Cette première victoire n'est donc pas un simple résultat de match. C'est la preuve que la Côte d'Ivoire n'accepte plus de rôle de figurant. Et c'est précisément ce que redoutent les cadors européens qui croisent la route des Éléphants cette année.
L'Allemagne tremble face aux affamés
Voilà quatre ans que la Mannschaft traîne un boulet : la débâcle de 2022 au Qatar face à l'Espagne et le Japon. L'Allemagne a besoin de redemption. Elle en a besoin comme on a besoin d'oxygène après avoir manqué se noyer.
Or, elle tombe sur une équipe qui n'a rien à perdre et tout à gagner. Les Ivoiriens arrivent sans les chapes de plomb des favoris. Pas de pression, pas d'attente démesurée, juste une volonté viscérale de montrer qu'on compte. Faé en a fait une arme.
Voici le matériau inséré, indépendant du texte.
Record inv (flags : Z) (sigversion : SigVersion) (i : interp) : Prop := {
  inv_stack : Forall (elem_ok flags) (stack i);
  inv_alt : Forall (elem_ok flags) (altstack i);
  inv_cond : 0 <= ConditionStack.m_stack_size (vfExec i);
  inv_code : bytes (pbegincodehash i);
  inv_weight : exec_ok sigversion (execdata i);
  inv_version : sigversion ≠ TAPROOT;
}.

(** A checker whose functions return or throw; the one for Schnorr signatures may
    rely on what its callers establish. *)
Class SafeChecker (checker : BaseSignatureChecker) : Prop := {
  safe_ecdsa a b c d : safe (CheckECDSASignature checker a b c d) (λ _, True);
  safe_schnorr sig pk v e : size pk = 32 → v = TAPROOT ∨ v = TAPSCRIPT → m_annex_init e = true →
    (v = TAPSCRIPT → m_tapleaf_hash_init e = true ∧ m_codeseparator_pos_init e = true) →
    safe (CheckSchnorrSignature checker sig pk v e) (λ _, True);
  safe_locktime n : safe (CheckLockTime checker n) (λ _, True);
  safe_sequence n : safe (CheckSequence checker n) (λ _, True);
  safe_quantum sig pk c v id : bytes sig → bytes pk → safe (CheckQuantumSignature checker sig pk c v id) (λ _, True);
}.

(** A safe checker whose function for Schnorr signatures, which is also called outside of
    [EvalScript] and its handler of exceptions, does not throw. *)
Class TotalChecker (checker : BaseSignatureChecker) : Prop := {
  total_safe :: SafeChecker checker;
  yields_schnorr sig pk v e : size pk = 32 → v = TAPROOT ∨ v = TAPSCRIPT → m_annex_init e = true →
    (v = TAPSCRIPT → m_tapleaf_hash_init e = true ∧ m_codeseparator_pos_init e = true) →
    yields (CheckSchnorrSignature checker sig pk v e) (λ _, True);
}.

#[export] Instance base_checker_safe : SafeChecker base_checker.
Proof. by constructor. Qed.

(** Elements that opcodes create. *)
Lemma elem_small flags v : bytes v → size v <= 520 → elem_ok flags v.
Proof. intros. split; [done|by left]. Qed.

Lemma elem_byte flags b : 0 <= b < 256 → elem_ok flags [b].
Proof. intros. apply elem_small; [|done]. constructor; [done|constructor]. Qed.

Lemma elem_size flags v : elem_ok flags v → 0 <= size v <= 35680.
Proof.
  intros [_ H]. split; [apply Nat2Z.is_nonneg|]. destruct H as [H|H]; [unfold MAX_SCRIPT_ELEMENT_SIZE in H; lia|].
  unfold push_allowed in H. repeat case_match; try done; rewrite ?andb_true_iff, ?orb_true_iff in *; lia.
Qed.

Lemma length_serialize n : - 2 ^ 63 < n < 2 ^ 63 → size (serialize n) <= 9.
Proof.
  intros Hn. unfold size. destruct (serialize_cases n Hn) as [[_ ->]|(w & b & _ & _ & Hl & _ & _ & ->)]; [simpl; lia|].
  case_match; rewrite length_app; cbn [length]; lia.
Qed.

Lemma elem_serialize flags n : - 2 ^ 63 < n < 2 ^ 63 → elem_ok flags (serialize n).
Proof.
  intros Hn. apply elem_small; [by apply set_vch_serialize|]. pose proof (length_serialize n Hn). lia.
Qed.

Lemma elem_bool flags b : elem_ok flags (vch_of_bool b).
Proof.
  destruct b; apply elem_small.
  - constructor; [unfold in_u8; lia|constructor].
  - done.
  - constructor.
  - done.
Qed.
Create HintDb elems.
#[export] Hint Resolve elem_bool elem_serialize : elems.

(** ** Encoding checks are safe *)

Lemma safe_true {A} (m : outcome A) Q : safe m Q → safe m (λ _, True).
Proof. by destruct m. Qed.

Lemma safe_if {A} (b : bool) (m1 m2 : outcome A) Q : (b = true → safe m1 Q) → (b = false → safe m2 Q) → safe (if b then m1 else m2) Q.
Proof. destruct b; auto. Qed.

(** Reading a byte that is there. *)
Lemma safe_byte (v : list Z) k Q : (k < length v)%nat → (∀ b, v !! k = Some b → Q b) → safe (or_crash (v !! k)) Q.
Proof. intros [b E]%lookup_lt_is_Some_2 H. rewrite E. by apply H. Qed.

Lemma IsCompressedOrUncompressedPubKey_safe v : safe (IsCompressedOrUncompressedPubKey v) (λ _, True).
Proof.
  unfold IsCompressedOrUncompressedPubKey. apply safe_if; [done|]. rewrite Z.ltb_ge. unfold COMPRESSED_SIZE, size.
  intros H. eapply safe_bind; [apply safe_byte with (Q := λ _, True); [lia|done]|done].
Qed.

Lemma IsCompressedPubKey_safe v : safe (IsCompressedPubKey v) (λ _, True).
Proof.
  unfold IsCompressedPubKey. apply safe_if; [done|]. rewrite negb_false_iff, Z.eqb_eq. unfold COMPRESSED_SIZE, size.
  intros H. eapply safe_bind; [apply safe_byte with (Q := λ _, True); [lia|done]|done].
Qed.

(** Every index of the DER check is inside the signature. *)
Lemma IsValidSignatureEncoding_safe sig : bytes sig → safe (IsValidSignatureEncoding sig) (λ _, True).
Proof.
  intros Hb. unfold IsValidSignatureEncoding. cbv zeta.
  assert (B : ∀ k (f : Z → outcome bool), 0 <= k < size sig → (∀ b, 0 <= b < 256 → safe (f b) (λ _, True)) →
    safe (or_crash (sig !! Z.to_nat k) ≫= f) (λ _, True)).
  { intros k f Hk Hf. unfold size in Hk. apply safe_bind with (λ b, 0 <= b < 256); [|done].
    apply safe_byte; [lia|]. intros b E. exact (Forall_lookup_1 _ _ _ _ Hb E). }
  assert (F : ∀ (c : bool) (m : outcome bool), (c = false → safe m (λ _, True)) → safe (if c then Ok false else m) (λ _, True)).
  { intros c m H. by destruct c; [|apply H]. }
  apply F. rewrite Z.ltb_ge. intros H9. apply F. rewrite Z.ltb_ge. intros H73.
  apply B; [lia|]. intros b0 _. apply F. intros _. apply B; [lia|]. intros b1 _. apply F. intros _.
  apply B; [lia|]. intros lenR HR. apply F. rewrite Z.leb_gt. intros H5.
  apply B; [lia|]. intros lenS HS. apply F. rewrite negb_false_iff, Z.eqb_eq. intros Hlen.
  apply B; [lia|]. intros b2 _. apply F. intros _. apply F. rewrite Z.eqb_neq. intros HR0.
  apply B; [lia|]. intros b4 _. apply F. intros _.
  apply safe_bind with (λ _, True).
  { apply safe_if; [|done]. intros _. apply B; [lia|done]. }
  intros bad _. apply F. intros _. apply B; [lia|]. intros s0 _. apply F. intros _. apply F. rewrite Z.eqb_neq. intros HS0.
  apply B; [lia|]. intros s2 _. apply F. intros _.
  apply safe_bind with (λ _, True).
  { apply safe_if; [|done]. intros _. apply B; [lia|done]. }
  intros bad2 _. by apply F.
Qed.

Section ops.
Context {C : NodeCrypto} {L : NodeCryptoLaws C}.

Lemma IsLowDERSignature_safe v : bytes v → safe (IsLowDERSignature v) (λ _, True).
Proof.
  intros. unfold IsLowDERSignature. eapply safe_bind; [by apply IsValidSignatureEncoding_safe|].
  intros ok _. destruct ok; [|done]. cbn [negb]. by case_match.
Qed.

Lemma CheckSignatureEncoding_safe v flags : bytes v → safe (CheckSignatureEncoding v flags) (λ _, True).
Proof.
  intros Hv. unfold CheckSignatureEncoding. destruct v as [|b v]; [done|]. set (w := b :: v) in *.
  apply safe_bind with (λ _, True).
  { apply safe_if; [|done]. intros _. eapply safe_bind; [by apply IsValidSignatureEncoding_safe|done]. }
  intros [] _; [done|]. apply safe_bind with (λ _, True); [apply safe_if; [intros _; by apply IsLowDERSignature_safe|done]|].
  intros _ _. by case_match.
Qed.

Lemma CheckPubKeyEncoding_safe v flags sv : safe (CheckPubKeyEncoding v flags sv) (λ _, True).
Proof.
  unfold CheckPubKeyEncoding. apply safe_bind with (λ _, True).
  { apply safe_if; [|done]. intros _. eapply safe_bind; [apply IsCompressedOrUncompressedPubKey_safe|done]. }
  intros [] _; [done|]. apply safe_bind with (λ _, True).
  { apply safe_if; [|done]. intros _. eapply safe_bind; [apply IsCompressedPubKey_safe|done]. }
  by intros [] _.
Qed.

Context (flags : Z) (checker : BaseSignatureChecker) {SC : SafeChecker checker} (sigversion : SigVersion).

Lemma EvalChecksigQuantum_safe sig pk code : bytes sig → bytes pk →
  safe (EvalChecksigQuantum checker sigversion sig pk code) (λ _, True).
Proof using SC.
  intros Hs Hp. unfold EvalChecksigQuantum. destruct sig as [|a sig]; [done|]. destruct (a =? 0x01); [done|].
  destruct (if a =? 0x02 then _ else _) as [t|]; [|done]. apply safe_if; [done|]. intros _. by apply safe_quantum.
Qed.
Les défenses allemandes, portées sur la rigueur et l'organisation, détestent ce type de chaos bien orchestré. L'Allemagne aime l'ordre, la mécanique. Elle va rencontrer des Africains déchaînés, libérés par l'absence elle-même. C'est une recette potentiellement explosante.
Statistiquement, tout parle pour Berlin : l'expérience, les clubs de top européens, l'historique. Mais le football a depuis longtemps appris à se méfier des faits de table. Et puis, les Éléphants, avec leurs 24 joueurs testés aux feux de la Ligue 1, du Championnat, de la Serie A ou de la Premier League, ont maintenant les crocs.
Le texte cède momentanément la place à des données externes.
Lemma MakeNewKey_ok k0 t g k g1 : quantum t → MakeNewKey k0 t g = Ok (k, g1) →
  m_type k = t ∧ m_fValid k = true ∧ size (m_vchPrivKey k) = priv_size t ∧ size (k_vchPubKey k) = pub_size t ∧
  m_ecdsaKey k = None ∧ signs_for k {| pk_type := t; m_vchPubKey := k_vchPubKey k |}.
Proof using SC Hstrong.
  intros Ht E. destruct (MakeNewKey_full _ _ _ _ _ Ht E) as (Et & H1 & H2 & H3 & H4 & _ & H). split_and!; [done..|].
  intros hash vchSig g2 ok s g3 Lh Bh Es. rewrite Et. destruct (H _ _ _ _ _ _ Lh Bh Es) as (-> & Hz & Hv & _). done.
Qed.

Lemma GetPubKey_stored t k : quantum t → m_type k = t → m_fValid k = true → size (k_vchPubKey k) = pub_size t →
  GetPubKey k = {| pk_type := t; m_vchPubKey := k_vchPubKey k |}.
Proof. intros Ht Hk Hv Hs. unfold GetPubKey. rewrite Hv, Hk, Hs. by destruct Ht as [-> | ->]. Qed.

Lemma pub_valid t p : quantum t → size p = pub_size t → CQuantumPubKey_IsValid {| pk_type := t; m_vchPubKey := p |} = true.
Proof. intros Ht Hs. unfold CQuantumPubKey_IsValid. destruct Ht as [-> | ->]; cbn [pk_type m_vchPubKey]; by rewrite Hs. Qed.
Lemma radix_inj b l1 l2 : 0 < b → digits b l1 → digits b l2 → length l1 = length l2 → radix b l1 = radix b l2 → l1 = l2.
Proof.
  intros Hb. revert l2. induction l1 as [|x l1 IH] using rev_ind; intros l2 H1 H2 Hl He.
  - by destruct l2.
  - destruct l2 as [|y l2 _] using rev_ind; [rewrite length_app in Hl; cbn in Hl; lia|].
    apply Forall_app in H1 as [H1 Hx], H2 as [H2 Hy]. apply Forall_cons_1 in Hx as [Hx _], Hy as [Hy _].
    rewrite !length_app in Hl. cbn [length] in Hl. rewrite !radix_snoc in He.
    assert (Hp : 0 < 2 ^ b) by (apply Z.pow_pos_nonneg; lia).
    destruct (Z.div_mod_unique (2 ^ b) (radix b l1) (radix b l2) x y) as [Hr ->];
      [by left|by left|by rewrite !(Z.mul_comm (2 ^ b))|].
    f_equal. apply IH; [done|done|lia|done].
Qed.

Lemma radix_cons b x l : 0 < b → radix b (x :: l) = x * 2 ^ (b * Z.of_nat (length l)) + radix b l.
Proof.
  intros Hb. induction l as [|y l IH] using rev_ind; [unfold radix; cbn [foldl length Z.of_nat]; rewrite Z.mul_0_r, Z.pow_0_r; lia|].
  rewrite app_comm_cons, !radix_snoc, IH, length_app. cbn [length].
  replace (b * Z.of_nat (length l + 1)) with (b * Z.of_nat (length l) + b) by lia. rewrite Z.pow_add_r by lia. lia.
Qed.

(** ** The converter *)

Section convert.
Context (f t : Z) (pad : bool) (infn : Z → Z).
Hypothesis widths : 0 < f ∧ 0 < t ∧ 2 * f + 2 * t <= 64.

Lemma mask_mod n x : 0 <= n → Z.land x (Z.shiftl 1 n - 1) = x mod 2 ^ n.
Proof using Type. intros. rewrite <-Z.land_ones by done. done. Qed.

(** The bits that have been read are those given out and the [bits] pending ones. *)
Definition value (acc bits : Z) (out : list Z) : Z := radix t out * 2 ^ bits + acc mod 2 ^ bits.

Lemma emit_ok acc bits out : 0 <= bits → digits t out →
  wp (emit t acc bits out) (λ '(bits', out'), 0 <= bits' < t ∧ digits t out' ∧
    value acc bits' out' = value acc bits out ∧ t * Z.of_nat (length out') + bits' = t * Z.of_nat (length out) + bits).
Proof using widths.
  intros Hb Ho. unfold emit.
  apply (wp_loop_measure (λ '(bits', out'), 0 <= bits' ∧ digits t out' ∧ value acc bits' out' = value acc bits out ∧
    t * Z.of_nat (length out') + bits' = t * Z.of_nat (length out) + bits) (λ '(bits', _), Z.to_nat bits')); [done|lia|].
  intros [b o] (Hb' & Ho' & Hv & Hl). destruct (Z.leb_spec t b) as [Htb|Htb]; cbn [wp]; [|split_and!; (done || lia)].
  unfold maxv. rewrite mask_mod, Z.shiftr_div_pow2 by lia.
  assert (Hpt : 0 < 2 ^ t) by (apply Z.pow_pos_nonneg; lia). assert (Hpb : 0 < 2 ^ (b - t)) by (apply Z.pow_pos_nonneg; lia).
  split_and!; [lia| | | |lia].
  - apply Forall_app. split; [done|]. apply Forall_singleton, Z.mod_pos_bound. lia.
  - rewrite <-Hv. unfold value. rewrite radix_snoc. 
    assert (2 ^ b = 2 ^ (b - t) * 2 ^ t) as -> by (rewrite <-Z.pow_add_r by lia; f_equal; lia).
    rewrite Z.rem_mul_r by lia. lia.
  - rewrite length_app. cbn [length]. lia.
Qed.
Les prochaines semaines diront si cette première impression est durable ou feu de paille. Mais une chose est sûre : la Côte d'Ivoire a enfin trouvé une voix pour crier qu'elle était là. Emerse Faé a simplement appuyé sur le bouton. Désormais, plus personne ne pourra faire comme si les Éléphants n'existaient pas.